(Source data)

(** X13: without reportlab the image service falls back to PIL and the
    margin is ignored: when the conversion succeeds, every upload was an
    image, it was staged, and the result holds one page per image, in the
    order of the uploads and of the pixel size of the image, whatever the
    margin. *)
Theorem X13_convert_images_fallback_ignores_margin (L : Libs) (files : list upload)
    (output_path : string) (margin : Z) (uid : string) (w w' : world) :
  reportlab_available L = false →
  ImageToPDFService._convert_images_with_margins L files output_path margin uid w
    = (Val true, w') →
  ∃ szs,
    Forall2 (λ f sz, image_size (stream f) = Some sz) files szs
    ∧ written w'
      = written w ++ ((λ f, (image_temp_path uid f, stream f)) <$> files)
        ++ [(output_path, pdf_file L ((λ sz : Z * Z, ImagePage sz.1 sz.2) <$> szs))].
Proof.
  intros Hrl Hrun.
  unfold ImageToPDFService._convert_images_with_margins in Hrun.
  apply try_except_true_inv in Hrun. rewrite Hrl in Hrun.
  unfold try_except_only, try_except in Hrun.
  unfold bind at 1 in Hrun. unfold raise at 1 in Hrun. cbn [is_ImportError] in Hrun.
  apply convert_images_simple_inv in Hrun as (szs & Hszs & ->).
  exists szs. split; [done|].
  cbn [written set_fs after_write]. rewrite after_write_fold_written.
  by rewrite <- app_assoc.
Qed.

Lemma X13_convert_images_fallback_ignores_margin_witness :
  ∃ w',
    ImageToPDFService._convert_images_with_margins Demo.bare_libs [Demo.tall_png; Demo.wide_jpg]
      "uploads/u1_out.pdf" 72 "u1" Demo.w0
    = (Val true, w')
    ∧ written w'
      = [("uploads/temp_u1_tall.png", stream Demo.tall_png);
         ("uploads/temp_u1_wide.jpg", stream Demo.wide_jpg);
         ("uploads/u1_out.pdf", pdf_file Demo.bare_libs [ImagePage 100 200; ImagePage 300 200])].
Proof.
  assert (∃ w', ImageToPDFService._convert_images_with_margins Demo.bare_libs
                  [Demo.tall_png; Demo.wide_jpg] "uploads/u1_out.pdf" 72 "u1" Demo.w0
                = (Val true, w')) as [w' Hrun]
    by (eexists; vm_compute; reflexivity).
  destruct (X13_convert_images_fallback_ignores_margin Demo.bare_libs [Demo.tall_png; Demo.wide_jpg]
              "uploads/u1_out.pdf" 72 "u1" Demo.w0 w' eq_refl Hrun)
    as (szs & Hszs & Hlog).
  exists w'. split; [exact Hrun|]. rewrite Hlog.
  apply Forall2_cons_inv_l in Hszs as (sz1 & szs1 & Hsz1 & Hszs & ->).
  apply Forall2_cons_inv_l in Hszs as (sz2 & szs2 & Hsz2 & Hszs & ->).
  apply Forall2_nil_inv_l in Hszs as ->.
  injection Hsz1 as <-. injection Hsz2 as <-. reflexivity.
Defined.

(** ** Unknown options: the run with the medium setting *)

Lemma endswith_sep_allowed (pre sec : PyStr.chars) :
  Forall (λ c, Werkzeug.filename_char c = true) sec →
  PyStr.endswith_chars [OsPath.sep] (pre ++ "_"%char :: sec) = false.
Proof.
  intros Hsec. unfold PyStr.endswith_chars, PyStr.startswith_chars.
  destruct sec as [|c l _] using rev_ind.
  - rewrite reverse_snoc. by vm_compute.
  - apply Forall_app in Hsec as [_ Hc]. apply Forall_inv in Hc.
    apply filename_char_not_sep in Hc.
    rewrite app_comm_cons, app_assoc, reverse_snoc. simpl.
    rewrite decide_False by (intros H; by apply Hc).
    apply bool_decide_eq_false_2. by intros [? ?].
Qed.

(** A staged copy of the image service is not spelled like a directory. *)
Lemma image_temp_path_plain (uid : string) (file : upload) :
  PyStr.endswith (image_temp_path uid file) "/" = false.
Proof.
  unfold PyStr.endswith, image_temp_path, OsPath.join, Werkzeug.secure_filename.
  rewrite to_of_chars, !to_chars_app, to_of_chars.
  change (PyStr.to_chars ImageToPDFService.upload_folder) with (PyStr.to_chars "uploads").
  change (PyStr.to_chars "/") with [OsPath.sep].
  set (sec := Werkzeug.secure_chars _).
  assert (OsPath.join_chars (PyStr.to_chars "uploads")
            (PyStr.to_chars "temp_" ++ PyStr.to_chars uid ++ PyStr.to_chars "_" ++ sec)
          = (PyStr.to_chars "uploads/temp_" ++ PyStr.to_chars uid) ++ "_"%char :: sec) as ->.
  { unfold OsPath.join_chars. by simpl. }
  apply endswith_sep_allowed, secure_chars_allowed.
Qed.

Lemma can_write_after_writes (l : list (string * file_data)) (w : world) (q : string) :
  (∀ e, e ∈ l → can_write w e.1) → can_write w q →
  can_write (foldl (λ w e, after_write e.1 e.2 w) w l) q.
Proof.
  revert w. induction l as [|e l IH]; intros w Hl Hq; [done|].
  simpl. apply IH.
  - intros e' He'. apply can_write_after_write; apply Hl; [by left|by right].
  - apply can_write_after_write; [apply Hl; by left|done].
Qed.

Lemma delete_all_cons (p : string) (tfs : list string) (w : world) :
  set_fs (delete_all tfs) (set_fs (delete p) w) = set_fs (delete_all (p :: tfs)) w.
Proof. by destruct w. Qed.

(** Removing staged copies that the OS lets go: all of them are deleted,
    those that are listed twice or are gone already included. *)
Lemma remove_temp_files_ok (tfs : list string) (w : world) :
  (∀ p, p ∈ tfs → (p ∉ faults w) ∧ fs w !! p ≠ Some Dir
                  ∧ PyStr.endswith p "/" = false) →
  ImageToPDFService.remove_temp_files tfs w = (Val tt, set_fs (delete_all tfs) w).
Proof.
  revert w. induction tfs as [|p tfs IH]; intros w Hok.
  { unfold ImageToPDFService.remove_temp_files. simpl. unfold ret. by destruct w. }
  destruct (Hok p) as (Hf & Hd & Hplain); [by left|].
  unfold ImageToPDFService.remove_temp_files in *. cbn [for_each].
  unfold bind at 1. unfold bind at 1. rewrite (path_exists_plain p w Hplain).
  destruct (fs w !! p) as [[d|]|] eqn:Hp; [| done |].
  - rewrite bool_decide_eq_true_2 by by eexists.
    rewrite (remove_ok p w d Hf Hp).
    rewrite IH; [by rewrite delete_all_cons|].
    intros q Hq. destruct (Hok q) as (Hqf & Hqd & Hqp); [by right|].
    split; [done|]. split; [|done]. simpl.
    destruct (decide (q = p)) as [->|Hne]; [by rewrite lookup_delete_eq|].
    by rewrite lookup_delete_ne.
  - rewrite bool_decide_eq_false_2 by (by intros [? ?]). unfold ret at 1.
    rewrite IH; [|intros q Hq; apply Hok; by right].
    f_equal. destruct w as [m ? ? ?]. unfold set_fs, delete_all. simpl in *.
    by rewrite delete_id.
Qed.

Lemma apply_writes_not_dir (m : gmap string node) (l : list (string * file_data))
    (p : string) :
  m !! p ≠ Some Dir → apply_writes m l !! p ≠ Some Dir.
Proof.
  revert m. induction l as [|[q d] l IH]; intros m Hp; [done|].
  unfold apply_writes in *. simpl. apply IH.
  destruct (decide (q = p)) as [->|Hne]; [by rewrite lookup_insert_eq|].
  by rewrite lookup_insert_ne.
Qed.

(** The drawing loop succeeds on readable images that can be placed and
    staged. *)
Lemma draw_images_ok (files : list upload) (last_id : option nat) (margin : Z)
    (area : PyFloat.float * PyFloat.float) (uid : string) (c : canvas)
    (tfs : list string) (w : world) :
  (∀ f, f ∈ files → ∃ d, placed_in margin area f d) →
  (∀ f, f ∈ files → can_write w (image_temp_path uid f)) →
  ∃ c',
    ImageToPDFService.draw_images files last_id margin area uid c tfs w
    = (Val (Some (c', tfs ++ (image_staged uid files).*1)),
       foldl (λ w e, after_write e.1 e.2 w) w (image_staged uid files)).
Proof.
  revert c tfs w. induction files as [|file files IH]; intros c tfs w Hpl Hcw.
  { exists c. simpl. by rewrite app_nil_r. }
  destruct (Hpl file) as (d & iw & ih & Hsz & Hplace); [by left|].
  set (w1 := after_write (image_temp_path uid file) (stream file) w).
  destruct (IH (if bool_decide (Some (obj_id file) ≠ last_id)
                then ImageToPDFService.showPage (ImageToPDFService.drawImage c d)
                else ImageToPDFService.drawImage c d)
               (tfs ++ [image_temp_path uid file]) w1) as (c' & Hrest).
  { intros f Hf. apply Hpl. by right. }
  { intros f Hf. apply can_write_after_write; apply Hcw; [by left|by right]. }
  exists c'. cbn [ImageToPDFService.draw_images]. fold (image_temp_path uid file).
  erewrite bind_val; [|apply write_file_ok, Hcw; by left].
  fold w1.
  erewrite bind_val; last first.
  { apply try_except_val.
    erewrite bind_val; last first.
    { unfold ImageToPDFService.open_image.
      erewrite bind_val; [|apply (read_file_ok _ w1 (stream file)), lookup_insert_eq].
      rewrite Hsz. reflexivity. }
    cbn [fst snd]. erewrite bind_val; [|apply Hplace]. reflexivity. }
  cbv beta iota. rewrite Hrest. cbn [image_staged fmap list_fmap foldl].
  by rewrite <- app_assoc.
Qed.

(** The reportlab method succeeds when every upload is a readable image
    that can be placed, the staged copies and the result can be written and
    twice the margin has a float. *)
Lemma convert_images_with_margins_ok (L : Libs) (files : list upload)
    (output_path : string) (margin : Z) (uid : string) (w : world) :
  reportlab_available L = true →
  convertible (2 * margin) →
  (∀ f, f ∈ files → ∃ d, placed margin f d) →
  (∀ f, f ∈ files → can_write w (image_temp_path uid f)) →
  can_write w output_path →
  ∃ ds w',
    ImageToPDFService._convert_images_with_margins L files output_path margin uid w
    = (Val true, w')
    ∧ Forall2 (placed margin) files ds
    ∧ written w'
      = written w ++ image_staged uid files
        ++ [(output_path, canvas_document L files ds)]
    ∧ threads w' = threads w.
Proof.
  intros Hrl Hconv Hpl Hcw Hout.
  destruct (draw_images_ok files (obj_id <$> last files) margin (available margin) uid
              (Canvas [] []) [] w Hpl Hcw) as (c' & Hdraw).
  destruct (draw_images_inv _ _ _ _ _ _ _ _ _ _ _ Hdraw) as (ds & Hds & Hc' & _ & _).
  set (staged := image_staged uid files) in *.
  set (w1 := foldl (λ w e, after_write e.1 e.2 w) w staged) in *.
  assert (can_write w1 output_path) as Hout1.
  { apply can_write_after_writes; [|done]. intros e He.
    apply list_elem_of_fmap in He as (f & -> & Hf). by apply Hcw. }
  set (doc := pdf_file L (CanvasPage <$> ImageToPDFService.saved_pages c')).
  set (w2 := after_write output_path doc w1).
  assert (ImageToPDFService.remove_temp_files ([] ++ staged.*1) w2
          = (Val tt, set_fs (delete_all ([] ++ staged.*1)) w2)) as Hrm.
  { apply remove_temp_files_ok. intros p Hp. cbn [app] in Hp.
    apply list_elem_of_fmap in Hp as ([p' d] & -> & He).
    apply list_elem_of_fmap in He as (f & [= -> ->] & Hf). cbn [fst].
    destruct (Hcw f Hf) as (Hfa & Hnd & _).
    split; [|split; [|apply image_temp_path_plain]].
    - unfold w2, w1. cbn [faults after_write]. by rewrite after_write_fold_faults.
    - unfold w2, w1. cbn [fs after_write]. rewrite after_write_fold_fs.
      destruct (decide (output_path = image_temp_path uid f)) as [->|Hne].
      + by rewrite lookup_insert_eq.
      + rewrite lookup_insert_ne by done. by apply apply_writes_not_dir. }
  exists ds. eexists. split; [|split; [done|split]].
  - unfold ImageToPDFService._convert_images_with_margins.
    apply try_except_val. unfold try_except_only. apply try_except_val.
    rewrite Hrl. erewrite bind_val; [|reflexivity].
    erewrite bind_val; [|by apply available_area_ok].
    erewrite bind_val; [|exact Hdraw]. cbv beta iota.
    erewrite bind_val; [|by apply write_file_ok].
    fold doc. fold w2. erewrite bind_val; [|exact Hrm]. reflexivity.
  - cbn [written set_fs]. unfold w2. cbn [written after_write].
    unfold w1. rewrite after_write_fold_written.
    unfold doc, canvas_document. rewrite Hc'. by rewrite <- app_assoc.
  - cbn [threads set_fs]. unfold w2. cbn [threads after_write].
    unfold w1. by rewrite after_write_fold_threads.
Qed.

** Task directions **
Starting at the line that contains "erewrite bind_val; [|by apply write_file_ok].", print every line through the last one of the records, exactly and with nothing else.

** Answer to this problem **
    erewrite bind_val; [|by apply write_file_ok].
    fold doc. fold w2. erewrite bind_val; [|exact Hrm]. reflexivity.
  - cbn [written set_fs]. unfold w2. cbn [written after_write].
    unfold w1. rewrite after_write_fold_written.
    unfold doc, canvas_document. rewrite Hc'. by rewrite <- app_assoc.
  - cbn [threads set_fs]. unfold w2. cbn [threads after_write].
    unfold w1. by rewrite after_write_fold_threads.
Qed.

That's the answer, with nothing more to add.